«Tenho esperança de ver em Rui Costa um movimento de grandeza - que convoque eleições antecipadas»
João Noronha Lopes, candidato à presidência do Benfica, pediu eleições antecipadas e uma Assembleia-Geral Extraordinária. O empresário apresentou oficialmente a sua candidatura na Junta de Freguesia de Benfica, em Lisboa, nesta quinta-feira.
«Tenho esperança de ver em Rui Costa um movimento de grandeza - que convoque eleições antecipadas. Faço um apelo ao Presidente da Mesa da Assembleia Geral para que avance rapidamente para uma Assembleia Geral Extraordinária para aprovar eleições», afirmou, durante o discurso aos apoiantes. O ato eleitoral está marcado para outubro, já com a temporada 2025/26 a decorrer.
«A hora da mudança está a chegar. Sou candidato com tudo o que disse e carrego. Não sou um candidato de protesto, mas de ambição e muita alegria. Apresentaremos em breve aos sócios os rostos que irão erguer o Benfica no futuro. Se tivermos de disputar eleições amanhã, estou preparado para as vencer e liderar o Benfica no dia seguinte. Tenho as ideias, tenho a equipa e muita vontade, principalmente», disse depois.
Noronha Lopes apresentou a sua candidatura num local que já foi sede do Benfica. «Que Vontade que tenho de entrar em campo», começou por dizer aos apoiantes, pedindo ainda desculpa às «centenas» que ficaram de fora do recinto por razões de segurança.
Num anúncio que contou com a presença de Manuel Vilarinho, antigo presidente do Benfica, Vítor Paneira e Nuno Gomes, antigos futebolistas do clube, entre outras figuras mediáticas, Noronha Lopes deixou bastantes críticas à gestão de Rui Costa.
«O Benfica de Rui Costa, em 2025, não é o Benfica de Vieira, em 2020. Mas, tal como Vieira já não servia, também Rui Costa não serve ao Benfica que hoje ambicionamos. Embalámos os nossos jogadores e a nossa equipa até ao fim. Não foi por falta de apoio que o Benfica não ganhou. Seria bom que Rui Costa reconhecesse isso.»
«O melhor deste mandato foi muito pouco. Perante rivais enfraquecidos, apresentámos os piores resultados da nossa história. Não nos revemos numa gestão desportiva desastrosa. Ganhámos menos que os rivais, perdemos troféus, identidade e referências. A marca mais reconhecida desta formação resume-se numa frase: bons a formar, rápidos a vender e piores a contratar», atirou.

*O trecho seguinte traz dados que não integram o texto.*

(** * NewsQuest: the riddle session, the history store and the generation client

    A shallow embedding of the TypeScript sources
    - [types.ts]                      (module [Types])
    - [services/storageService.ts]    (module [Storage])
    - [services/geminiService.ts]     (module [Gemini])
    - [components/GameScreen.tsx]     (modules [GameScreen], [Share])
    - [components/HistoryScreen.tsx]  (module [HistoryScreen])
    - [App.tsx]                       (modules [App], [Menu])

    followed by the properties of the specification, one theorem per claim.

    Conventions of the embedding.
    - A JavaScript exception is a value of [Outcome]: [Return a] or
      [Throw e]; [try .. catch] is [try_catch].  An error that leaves an
      event handler of [GameScreen] is kept among the effects of the world,
      with the state updates the handler made before it.
    - What the environment supplies (the clock, [Math.random], whether
      [localStorage.setItem] is refused for lack of room, the replies of
      the generative service) is an explicit argument.
    - A text that is read with [JSON.parse] is represented by what
      [JSON.parse] makes of it: the value it yields, or the fact that it
      throws.
    - React state is a record; one event handler is one function from the
      committed state to the next committed state, the way discrete events
      are flushed one after the other. *)

From Stdlib Require Import ZArith List String Ascii Bool Lia Arith.
From Stdlib Require Import DecimalString DecimalPos DecimalZ Sorted.
From Equations Require Import Equations.
Import ListNotations.
Local Open Scope string_scope.
Local Open Scope Z_scope.

(** ** JavaScript values the program relies on *)

Module Js.

(** An [Error] object: its [name] and its [message]. *)
Record Error := mkError { name : string; message : string }.

Definition error (msg : string) : Error := mkError "Error" msg.
Definition SyntaxError : Error := mkError "SyntaxError" "Unexpected token".
Definition QuotaExceededError : Error :=
  mkError "QuotaExceededError" "The quota has been exceeded.".
Definition URIError : Error := mkError "URIError" "URI malformed".

(** The result of evaluating code that may throw. *)
Inductive Outcome (A : Type) : Type :=
| Return (a : A)
| Throw (e : Error).
Arguments Return {A} a.
Arguments Throw {A} e.

Definition bind {A B} (m : Outcome A) (k : A -> Outcome B) : Outcome B :=
  match m with
  | Return a => k a
  | Throw e => Throw e
  end.

(** [try { m } catch (e) { h e }] *)
Definition try_catch {A} (m : Outcome A) (h : Error -> Outcome A) : Outcome A :=
  match m with
  | Return a => Return a
  | Throw e => h e
  end.

(** A number as the streak counter uses it: an integer, or [NaN] (what
    [parseInt] answers on a text without digits).  Integers stand for the
    doubles that represent them exactly. *)
Inductive Number : Type :=
| Int (n : Z)
| NaN.

(** The double nearest to an integer, the way an arithmetic result is
    rounded: a double holds 53 significant bits, so an integer of more bits
    goes to the nearest multiple of the power of two that is left over, and
    half way to the one whose quotient is even.  (The overflow to
    [Infinity], from 2^1024 on, is not part of it.) *)
Definition nearest_double (m : Z) : Z :=
  let a := Z.abs m in
  let q := 2 ^ Z.max 0 (Z.log2 a - 52) in
  let k := a / q in
  let r := a mod q in
  let k := if 2 * r <? q then k
           else if q <? 2 * r then k + 1
           else if Z.even k then k else k + 1 in
  Z.sgn m * (k * q).

(** [x + 1]: exact up to 2^53, where the double stays. *)
Definition succ (x : Number) : Number :=
  match x with
  | Int n => Int (nearest_double (n + 1))
  | NaN => NaN
  end.

(** [x.toString()]: the decimal digits of an integer, which is what
    JavaScript writes below 10^21. *)
Definition toString (x : Number) : string :=
  match x with
  | Int n => NilZero.string_of_int (Z.to_int n)
  | NaN => "NaN"
  end.

(** Truthiness of a string: only the empty string is falsy. *)
Definition truthy (s : string) : bool := negb (s =? "")%string.

(** Truthiness of a possibly undefined string. *)
Definition truthy_opt (s : option string) : bool :=
  match s with
  | Some s => truthy s
  | None => false
  end.

(** [a || b] on a possibly undefined string. *)
Definition or_else (a : option string) (b : string) : string :=
  match a with
  | Some s => if truthy s then s else b
  | None => b
  end.

(** White space that [parseInt] skips in front of the number. *)
Definition is_space (c : ascii) : bool :=
  let n := nat_of_ascii c in
  ((n =? 32) || (n =? 9) || (n =? 10) || (n =? 11) || (n =? 12) || (n =? 13))%nat.

Fixpoint skip_spaces (s : string) : string :=
  match s with
  | String c r => if is_space c then skip_spaces r else s
  | EmptyString => s
  end.

Definition digit_of (c : ascii) : option Z :=
  let n := nat_of_ascii c in
  if ((48 <=? n) && (n <=? 57))%nat then Some (Z.of_nat n - 48) else None.

(** The longest prefix of decimal digits, read from the left; [None] when
    there is no digit at all. *)
Fixpoint digits (s : string) (acc : option Z) : option Z :=
  match s with
  | String c r =>
      match digit_of c with
      | Some d =>
          digits r (Some (10 * match acc with Some a => a | None => 0 end + d))
      | None => acc
      end
  | EmptyString => acc
  end.

Definition of_digits (sign : Z) (s : string) : Number :=
  match digits s None with
  | Some n => Int (sign * n)
  | None => NaN
  end.

Definition reverse (s : string) : string :=
  string_of_list_ascii (rev (list_ascii_of_string s)).

(** [s.trim()] *)
Definition trim (s : string) : string :=
  reverse (skip_spaces (reverse (skip_spaces s))).

(** [parseInt(s, 10)]: the value of the digits, which is what JavaScript
    answers as long as a double holds that value. *)
Definition parseInt (s : string) : Number :=
  match skip_spaces s with
  | String "-" r => of_digits (-1) r
  | String "+" r => of_digits 1 r
  | r => of_digits 1 r
  end.
(** The state after the loop over the available libraries, and after the
    loop over the cogs: the set [modules] and the first update candidates. *)
Definition libraries_checked (cogs : list InstalledModule)
    : list InstalledModule * list Installable :=
  foldl (check_library library_records) ([], []) (published_libraries cogs).

Definition cogs_checked (cogs : list InstalledModule)
    : list InstalledModule * list Installable :=
  foldl (check_cog env w) ((libraries_checked cogs).1, []) cogs.

Definition candidates (cogs : list InstalledModule) : list InstalledModule :=
  (cogs_checked cogs).1.

(** A record the resolver diffs: its commit differs from the commit checked
    out in its repository and is an ancestor of it. *)
Definition diffable (m : InstalledModule) : Prop :=
  exists head, repos w !! im_repo_name m = Some head
            /\ head <> im_commit m
            /\ is_ancestor env (im_repo_name m) (im_commit m) head = true.

(** The answer to the diff query for a record's [(repo, old commit)]. *)
Definition diff_of (m : InstalledModule) : list Installable :=
  match repos w !! im_repo_name m with
  | Some head =>
      (fun nm => mkInstallable nm.1 (im_repo_name m) head nm.2)
        <$> modified_modules env (im_repo_name m) (im_commit m) head
  | None => []
  end.

Definition absent_from_diff (m : InstalledModule) : Prop :=
  im_key m ∉ key <$> diff_of m.

(** The record with its commit moved to its repository's current commit. *)
Definition fast_forward (m : InstalledModule) : InstalledModule :=
  set_commit m (default "" (repos w !! im_repo_name m)).

(** The diff query issued for one entry of [hashes]. *)
Definition diff_event (entry : string * string * list InstalledModule) : Event :=
  EvDiff entry.1.1 entry.1.2 (default "" (repos w !! entry.1.1)).

(** The answer to the diff query issued for one entry of [hashes]. *)
Definition entry_diff (entry : string * string * list InstalledModule) : list Installable :=
  let head := default "" (repos w !! entry.1.1) in
  (fun nm => mkInstallable nm.1 entry.1.1 head nm.2)
    <$> modified_modules env entry.1.1 entry.1.2 head.

Definition entry_head (entry : string * string * list InstalledModule) : string :=
  default "" (repos w !! entry.1.1).

End ResolverNotions.

(** The [(repo, old commit)] pairs of the diff queries in a trace. *)
Definition diff_pairs (events : list Event) : list (string * string) :=
  omap (fun e => match e with EvDiff repo old _ => Some (repo, old) | _ => None end) events.


(** C6 as the spec states it: no disabled module, of either kind, is ever
    returned as an update candidate. *)
Definition disabled_never_returned (env : Env) (cogs : list InstalledModule)
    (w : World) : Prop :=
  forall cogs_to_update libraries_to_update w',
    _available_updates env cogs w = Ok ((cogs_to_update, libraries_to_update), w') ->
    forall x, x ∈ cogs_to_update ++ libraries_to_update -> disabled (meta x) = false.

(** The records of a request read back from the persisted cog map. *)
Definition reread (w : World) (cogs : list InstalledModule) : list InstalledModule :=
  omap (fun c => from_json COG <$> conf_lookup (installed_cogs_conf w) (im_key c)) cogs.

(** The idempotence of C3 as the spec states it: after a first run, a second
    run on the same records, read back, returns two empty update sets. *)
Definition second_run_empty (env : Env) (cogs : list InstalledModule) (w : World) : Prop :=
  forall first w1,
    _available_updates env cogs w = Ok (first, w1) ->
    exists w2, _available_updates env (reread w1 cogs) w1 = Ok (([], []), w2).

(** ** Notions for the commands *)

(** The characters a repository name may consist of. *)
Definition name_char (c : ascii) : bool :=
  in_class [("a"%char, "z"%char); ("A"%char, "Z"%char); ("0"%char, "9"%char);
            ("_"%char, "_"%char); ("-"%char, "-"%char)] c.

Definition chars (s : string) : list ascii := list_ascii_of_string s.

Section NameNotions.

Context (available_cogs : World -> string -> list Installable) (w : World) (repo : string).

(** What the filter by names makes of a requested name: the cog the
    repository offers under it, when no installed cog has its repository and
    name or bears its name. *)
Definition fresh_cog (cog_name : string) : option Installable :=
  cog ← get_available available_cogs w repo cog_name;
  if bool_decide (key cog ∈ im_key <$> records_of COG (installed_cogs_conf w))
     || bool_decide (name cog ∈ im_name <$> records_of COG (installed_cogs_conf w))
  then None else Some cog.

(** A requested name whose cog is offered, is not installed from this
    repository, and bears the name of a cog installed from another one. *)
Definition name_clash (cog_name : string) : bool :=
  match get_available available_cogs w repo cog_name with
  | Some cog =>
      negb (bool_decide (key cog ∈ im_key <$> records_of COG (installed_cogs_conf w)))
      && bool_decide (name cog ∈ im_name <$> records_of COG (installed_cogs_conf w))
  | None => false
  end.

End NameNotions.

(** The repository and cog named by an entry of the raw list of schema 0. *)
Definition legacy_key (cog_json : gmap string string) : option ModuleKey :=
  repo_name ← cog_json !! "repo_name";
  module_name ← cog_json !! "cog_name";
  Some (repo_name, module_name).

(** The record the migration files for a legacy entry: no commit, not pinned. *)
Definition legacy_record (k : ModuleKey) : InstalledModule :=
  mkInstalled k.2 k.1 "" COG false k.1.

(** What the loop of [_cog_uninstall] has done to the files and the loaded
    extensions once it has visited [done]. *)
Definition uninstalled_upto (w : World) (done : list InstalledModule) (w' : World) : Prop :=
  installed_cogs_conf w' = installed_cogs_conf w
  /\ installed_libraries_conf w' = installed_libraries_conf w
  /\ repos w' = repos w
  /\ (forall n, n ∉ im_name <$> done ->
        install_path w' !! n = install_path w !! n
        /\ (n ∈ extensions w' <-> n ∈ extensions w))
  /\ (forall n, n ∈ im_name <$> done ->
        match install_path w !! n with
        | None => install_path w' !! n = None /\ (n ∈ extensions w' <-> n ∈ extensions w)
        | Some kind =>
            install_path w' !! n = (if kind is OtherPath then Some OtherPath else None)
            /\ n ∉ extensions w'
        end).


(** The world [w'] differs from [w] by copies of modules of [cogs] into the
    cog install path and by checkouts only. *)
Definition copies_only (cogs : list Installable) (w w' : World) : Prop :=
  installed_cogs_conf w' = installed_cogs_conf w
  /\ installed_libraries_conf w' = installed_libraries_conf w
  /\ sharedlib_path w' = sharedlib_path w
  /\ extensions w' = extensions w
  /\ (forall n, n ∉ name <$> cogs -> install_path w' !! n = install_path w !! n)
  /\ exists events, trace w' = events ++ trace w
       /\ forall e, e ∈ events -> exists c, c ∈ cogs /\ e = EvCopy c false.

(** The world [w'] differs from [w] by installs of libraries of [libs] into
    the shared library path, with their requirements, and by checkouts only. *)
Definition library_installs_only (libs : list Installable) (w w' : World) : Prop :=
  installed_cogs_conf w' = installed_cogs_conf w
  /\ installed_libraries_conf w' = installed_libraries_conf w
  /\ install_path w' = install_path w
  /\ extensions w' = extensions w
  /\ exists events, trace w' = events ++ trace w
       /\ forall e, e ∈ events ->
            is_pip_event e \/ exists lib, lib ∈ libs /\ e = EvCopy lib true.

(** The libraries [install_libraries] works on: the given ones, or every
    library the repository offers when none is given. *)
Definition libraries_to_install (env : Env) (w : World) (repo : string)
    (libraries : list Installable) : list Installable :=
  match libraries with
  | [] => available_libraries env w repo
  | _ => libraries
  end.

(** * Concrete repositories and requests *)

Module Examples.

Definition cog_meta (reqs : list string) : Metadata :=
  mkMetadata COG false false (mkVersion 3 0 0) (mkVersion 3 9 0) (mkVersion 3 8 1) reqs.

Definition lib_meta (is_disabled : bool) : Metadata :=
  mkMetadata SHARED_LIBRARY is_disabled true
    (mkVersion 3 0 0) (mkVersion 3 9 0) (mkVersion 3 8 1) [].

(** A host running Python 3.8.1 and bot version 3.2.0; [inline] wraps a name
    in backquotes and [humanize_list] joins with commas. *)
Definition host
    (tree : string -> string -> list (string * Metadata))
    (diff : string -> string -> string -> list (string * Metadata))
    (copy_ok : Installable -> bool) (pip_ok : bool) : Env :=
  mkEnv (mkVersion 3 8 1) (mkVersion 3 2 0)
    (fun s => "`" +:+ s +:+ "`") (join ", ")
    tree (fun _ _ _ => true) diff (fun _ _ => None)
    (fun _ cog => copy_ok cog) (fun _ _ _ => pip_ok).

Definition no_modules : string -> string -> list (string * Metadata) := fun _ _ => [].
Definition no_diff : string -> string -> string -> list (string * Metadata) :=
  fun _ _ _ => [].

Definition record (n c : string) : InstalledModule := mkInstalled n "R" c COG false "R".
Definition lib_record (n c : string) : InstalledModule :=
  mkInstalled n "R" c SHARED_LIBRARY false "R".

(** Repository [R] with [c2] checked out, and the given persisted maps. *)
Definition world (cogs_conf libs_conf : gmap string (gmap string ModuleJson)) : World :=
  mkWorld {[ "R" := "c2" ]} cogs_conf libs_conf ∅ ∅ ∅ ∅ [].

(** [a] is current, [b] was installed at [c1] and changed since. *)
Definition env_changed_b : Env :=
  host no_modules (fun _ _ _ => [("b", cog_meta [])]) (fun _ => true) true.
Definition world_ab : World :=
  world {[ "R" := {[ "a" := to_json (record "a" "c2"); "b" := to_json (record "b" "c1") ]} ]} ∅.

(** A disabled shared library, installed at [c1], changed since. *)
Definition env_disabled_lib : Env :=
  host (fun _ _ => [("lib", lib_meta true)]) (fun _ _ _ => [("lib", lib_meta true)])
       (fun _ => true) true.
Definition world_lib : World :=
  world {[ "R" := {[ "a" := to_json (record "a" "c2") ]} ]}
        {[ "R" := {[ "lib" := to_json (lib_record "lib" "c1") ]} ]}.

(** A published library [util] that was never installed; nothing changed
    between [c1] and [c2]. *)
Definition env_new_lib : Env :=
  host (fun _ _ => [("util", lib_meta false)]) no_diff (fun _ => true) true.
Definition world_a_old : World :=
  world {[ "R" := {[ "a" := to_json (record "a" "c1") ]} ]} ∅.


(** Nothing published as a library, nothing changed. *)
Definition env_quiet : Env := host no_modules no_diff (fun _ => true) true.

(** Installables of [R] at [c1]: [a] requires package [x], [b] nothing. *)
Definition cog_a : Installable := mkInstallable "a" "R" "c1" (cog_meta ["x"]).
Definition cog_b : Installable := mkInstallable "b" "R" "c1" (cog_meta []).

(** The copy of [b] succeeds, every other copy fails. *)
Definition env_copy_b_only : Env :=
  host no_modules no_diff (fun cog => bool_decide (name cog = "b")) true.

(** No package can be installed. *)
Definition env_pip_fails : Env := host no_modules no_diff (fun _ => true) false.

(** A cog that needs Python 3.9 on a host running 3.8.1. *)
Definition cog_py39 : Installable :=
  mkInstallable "new" "R" "c2"
    (mkMetadata COG false false (mkVersion 3 0 0) (mkVersion 3 9 0) (mkVersion 3 9 0) []).

End Examples.
(** * GooglePlayAppId: the resumable fetch pipeline of [main.py]

    A shallow embedding of [get_url_file_name], [fetch_app_ids_task],
    [run_fetch_app_ids_tasks], [concat_all_app_ids] and the record check,
    fetch and combine stages of [fetch_app_ids], over an explicit model of
    the file system and of the library calls the program makes; then of
    [read_sitemap_loc_urls], the first stage of [fetch_app_ids],
    [fetch_sitemaps_url] and [main], over the same model extended with the
    [aiohttp] session.

    Conventions of the model.
    - A Python [str] is a [string] (its UTF-8 bytes; byte order and code
      point order agree, so [sorted] is the byte-wise lexicographic order).
    - The file system is a finite map from path to the contents of the
      regular file stored there, plus the set of directories. The cache
      directory holds regular files only.
    - Library calls whose result the program cannot know ahead of time
      (network, gzip, the XML parser, [urlparse], [parse_qs], the iteration
      order of a [set] and of [os.listdir], disk faults) are fields of an
      environment [Env]; every theorem holds for every environment.
    - Python exceptions are the [Raise] result of a state-and-error monad;
      the state survives a raise, as it does in Python.
    - [os.remove] of an existing regular file succeeds.
    - The process pool runs the tasks to completion one after the other in
      dispatch order; a task touches no file but its own target. *)

From Stdlib Require Import Strings.String Strings.Ascii.
From stdpp Require Import base gmap strings list sorting pretty fin_maps.
(** * Shallow embedding of [train.py] (C3D video-classification training loop)

    The orchestration of [train_model] is modelled as a state and error monad
    over a [World] holding the checkpoint directory ([save_dir/models]), the
    prediction dumps ([save_dir/predictions]), the SummaryWriter scalar log
    and the mutable model / optimizer / scheduler state.  The numerical
    collaborators (C3D forward pass, softmax, CrossEntropyLoss, autograd,
    Adam, the video dataset and the sampler's random keys) are the fields of
    the record [Externals]; everything the script itself does is written out.
    Probabilities and losses are exact rationals. *)

From Stdlib Require Import QArith Lqa List Lia.
From stdpp Require Import base list gmap strings pretty.
From Stdlib Require Import Ascii.
Import ListNotations.

(** ** Data model *)

Record tensor := mk_tensor { shape : list nat; values : list Q }.

(** [model.state_dict()]: an ordered map from parameter names to tensors. *)
Definition state_dict := list (string * tensor).

(** [optimizer.state_dict()]: parameter-group sizes and per-parameter state. *)
Record OptState := mk_opt { param_groups : list nat; opt_state : state_dict }.

Record ModelState := mk_ms {
  params : state_dict;          (* model parameters *)
  opt : OptState;               (* Adam internal state *)
  grads : option state_dict;    (* p.grad: None after optimizer.zero_grad() *)
  training : bool;              (* model.train() / model.eval() *)
  sched_epoch : nat             (* CosineAnnealingLR.last_epoch *)
}.

(** The dictionary given to [torch.save]. *)
Record Checkpoint := mk_ckpt {
  ck_epoch : nat;               (* 'epoch' *)
  ck_state_dict : state_dict;   (* 'state_dict' *)
  ck_opt_dict : OptState        (* 'opt_dict' *)
}.

Inductive cell := CStr (s : string) | CInt (n : nat) | CNum (q : Q).
Definition csv := list (list cell).

Record World := mk_world {
  ckpts : gmap string Checkpoint;        (* files under save_dir/models *)
  csvs : gmap string csv;                (* files under save_dir/predictions *)
  scalars : list (string * Q * nat);     (* writer.add_scalar(tag, value, step) *)
  ms : ModelState
}.

Definition set_ms (m : ModelState) (w : World) : World :=
  mk_world (ckpts w) (csvs w) (scalars w) m.
Definition set_ckpts (c : gmap string Checkpoint) (w : World) : World :=
  mk_world c (csvs w) (scalars w) (ms w).
Definition set_csvs (c : gmap string csv) (w : World) : World :=
  mk_world (ckpts w) c (scalars w) (ms w).
Definition set_scalars (s : list (string * Q * nat)) (w : World) : World :=
  mk_world (ckpts w) (csvs w) s (ms w).
(** * Vocabulary of the properties *)

(** ** Frames of the tick steps *)

(** [e1] is [e] up to what step 2 writes: same identity and hit points. *)
Definition sameVitals (e e1 : Enemy.t) : Prop :=
  Enemy.enemyId e1 = Enemy.enemyId e /\ Enemy.hp e1 = Enemy.hp e
  /\ Enemy.maxHp e1 = Enemy.maxHp e.

(** An entry whose deadline is still ahead: step 3 keeps it. *)
Definition pending (now : Z) (c : Cast.t) : bool := now <? Cast.finishAt c.

(** A player after step 3: the due entries are gone from its cast list. *)
Definition dropDue (now : Z) (p : Player.t) : Player.t :=
  Player.set_casts p (filter (pending now) (Player.casts p)).

(** [e1] is [e] up to what step 4 writes: same identity, place and
    [maxHp]. *)
Definition samePlace (e e1 : Enemy.t) : Prop :=
  Enemy.enemyId e1 = Enemy.enemyId e /\ Enemy.x e1 = Enemy.x e /\ Enemy.z e1 = Enemy.z e
  /\ Enemy.maxHp e1 = Enemy.maxHp e.

(** [es1] holds the enemies of [es] under the same keys, each at its place. *)
Definition sameEnemies (es es1 : JsMap.t Enemy.t) : Prop :=
  JsMap.keys es1 = JsMap.keys es
  /\ forall id, match JsMap.get id es, JsMap.get id es1 with
                | Some e, Some e1 => samePlace e e1
                | None, None => True
                | _, _ => False
                end.
Lemma parse_int_decimal (digits : list nat) :
  digits ≠ [] → Forall (λ d, (d < 10)%nat) digits →
  parse_int (decimal digits) = Some (decimal_value digits).
Proof.
  intros Hne Hds. destruct digits as [|d rest]; [done|].
  pose proof (parse_digits_decimal (d :: rest) 0 Hds) as Hp.
  pose proof (Forall_inv Hds) as Hd. simpl in Hd.
  do 10 (destruct d as [|d]; [exact Hp|]). lia.
Qed.

Lemma parse_int_negative (digits : list nat) :
  digits ≠ [] → Forall (λ d, (d < 10)%nat) digits →
  parse_int (String "-" (decimal digits)) = Some (- decimal_value digits).
Proof.
  intros Hne Hds. destruct digits as [|d rest]; [done|].
  pose proof (parse_digits_decimal (d :: rest) 0 Hds) as Hp.
  change (parse_int (String "-" (decimal (d :: rest))))
    with (Z.opp <$> parse_digits 0 (decimal (d :: rest))).
  by rewrite Hp.
Qed.

Lemma lower_ascii_capital (c : ascii) :
  (65 ≤ nat_of_ascii c)%nat → (nat_of_ascii c ≤ 90)%nat →
  lower_ascii c = ascii_of_nat (nat_of_ascii c + 32).
Proof.
  intros Hlo Hhi. unfold lower_ascii.
  replace (65 <=? nat_of_ascii c)%nat with true
    by (symmetry; apply Nat.leb_le; lia).
  replace (nat_of_ascii c <=? 90)%nat with true
    by (symmetry; apply Nat.leb_le; lia).
  reflexivity.
Qed.

Lemma lower_ascii_above (c : ascii) :
  (90 < nat_of_ascii c)%nat → lower_ascii c = c.
Proof.
  intros Hhi. unfold lower_ascii.
  replace (nat_of_ascii c <=? 90)%nat with false
    by (symmetry; apply Nat.leb_gt; lia).
  by rewrite andb_false_r.
Qed.

Lemma lower_same_letter (c d : ascii) :
  same_letter c d → lower_ascii c = lower_ascii d.
Proof.
  intros [-> | (Hlo & Hhi & Hd)]; [done|].
  rewrite (lower_ascii_capital c Hlo Hhi), (lower_ascii_above d) by lia.
  by rewrite <- Hd, ascii_nat_embedding.
Qed.
(** [double benchmarkStdVector(size_t n, int repeat)].  The clock readings
    and [bestTime] are left out; the result is the list of the values of
    [sum], one per repetition.  The state of the outer loop is
    [(i, sums)]. *)
Definition benchmarkStdVector (fuel : nat) (n repeat : Z) : outcome (list Z) :=
  andThen
    (while_loop fuel
       (fun s => fst s <? to_size_t repeat)
       (fun s =>
          andThen (fill_std fuel n) (fun kv =>
          andThen (scan_std fuel (snd kv) (fst s)) (fun iks =>
          Finished (size_add (fst (fst iks)) 1, snd s ++ [snd iks]))))
       (0, []))
    (fun s => Finished (snd s)).

(** [for (size_t k = 0; k < n; k++) v.push_back(k);] on a
    [ChunkedVector<int>]; the loop state is [(k, v, heap)]. *)
Definition fill_chunked (fuel : nat) (n : Z) (h : heap Z)
    : outcome (Z * ChunkedVector.t * heap Z) :=
  while_loop fuel
    (fun s => fst (fst s) <? n)
    (fun s =>
       let k := fst (fst s) in
       andThen (of_option (ChunkedVector.push_back CHUNK_SIZE (to_int k) (snd (fst s)) (snd s)))
         (fun vh => Finished (size_add k 1, fst vh, snd vh)))
    (0, ChunkedVector.create, h).

(** [for (size_t k = 0; k < v.get_size(); k++) sum += v[k];] on a
    [ChunkedVector<int>]; the loop state is [(k, sum)]. *)
Definition scan_chunked (fuel : nat) (v : ChunkedVector.t) (h : heap Z)
    : outcome (Z * Z) :=
  while_loop fuel
    (fun s => fst s <? ChunkedVector.get_size v)
    (fun s =>
       andThen (of_option (ChunkedVector.read CHUNK_SIZE (fst s) v h)) (fun xh =>
       andThen (of_option (add_long_long (snd s) (fst xh))) (fun sum' =>
       Finished (size_add (fst s) 1, sum'))))
    (0, 0).

(** The local [bestTime] of the two chunked drivers is declared as
    [double bestTime;], with no initialiser: it holds no value until it is
    assigned.  The clock readings, and with them the values of the
    durations, are left out: the local is [None] while it holds no value
    and [Some tt] once it holds one.

    [bestTime = std::min(bestTime, duration.count());] reads [bestTime]
    before it assigns it, and reading a local that holds no value has no
    defined result. *)
Definition min_into (bestTime : option unit) : outcome (option unit) :=
  andThen (of_option bestTime) (fun _ => Finished (Some tt)).

(** [return bestTime;] reads the local. *)
Definition return_local (bestTime : option unit) : outcome unit :=
  of_option bestTime.

(** [double benchmarkChunkedVector(size_t n, int repeat)].  The state of
    the outer loop is [(i, sums, heap, bestTime)]; [bestTime] holds no
    value when the loop is entered.  In each repetition the vector is
    filled and scanned, [bestTime] is updated, and the vector is destroyed
    at the end of the block.  The result is the list of the values of
    [sum], one per repetition, with the heap. *)
Definition benchmarkChunkedVector (fuel : nat) (n repeat : Z) (h : heap Z)
    : outcome (list Z * heap Z) :=
  andThen
    (while_loop fuel
       (fun s => fst (fst (fst s)) <? to_size_t repeat)
       (fun s =>
          let i := fst (fst (fst s)) in
          let sums := snd (fst (fst s)) in
          let bestTime := snd s in
          andThen (fill_chunked fuel n (snd (fst s))) (fun kvh =>
          let v := snd (fst kvh) in
          andThen (scan_chunked fuel v (snd kvh)) (fun ks =>
          andThen (min_into bestTime) (fun bestTime' =>
          andThen (of_option (ChunkedVector.destroy v (snd kvh))) (fun uh =>
          Finished (size_add i 1, sums ++ [snd ks], snd uh, bestTime'))))))
       (0, [], h, None))
    (fun s =>
       andThen (return_local (snd s)) (fun _ =>
       Finished (snd (fst (fst s)), snd (fst s)))).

«Não nos conformamos em ver os nossos rapazes a festejar por outros clubes. Vivemos acima das nossas possibilidades e vemos que a direção tenta esconder a ausência de estratégia. Não podemos tolerar que, com o apoio inaceitável do Benfica, se tenha instalado um regime do futebol português em que é o alvo a abater. Não podemos compreender que, em vez de se centralizar o futebol no Benfica, a direção apoie uma centralização potencialmente lesiva dos nossos interesses.»
Referindo que o Benfica «é maior instituição do país» e que «não pode ser gerido com amadorismos nem amiguimismos», Noronha Lopes promete uma equipa «experiente fora do campo», e desenvolvimento das área comercial, digital e crescimento da marca.
Voltou a defender uma auditoria às contas do clube e atirou, no fim do discurso: «Um presidente do Benfica não recebe lições de ninguém, seja do presidente da Liga seja de quem for. Posso garantir uma coisa. Se para defender os interesses do Benfica for preciso ir contra a corrente, eu vou», afirmou, arrancando aplausos.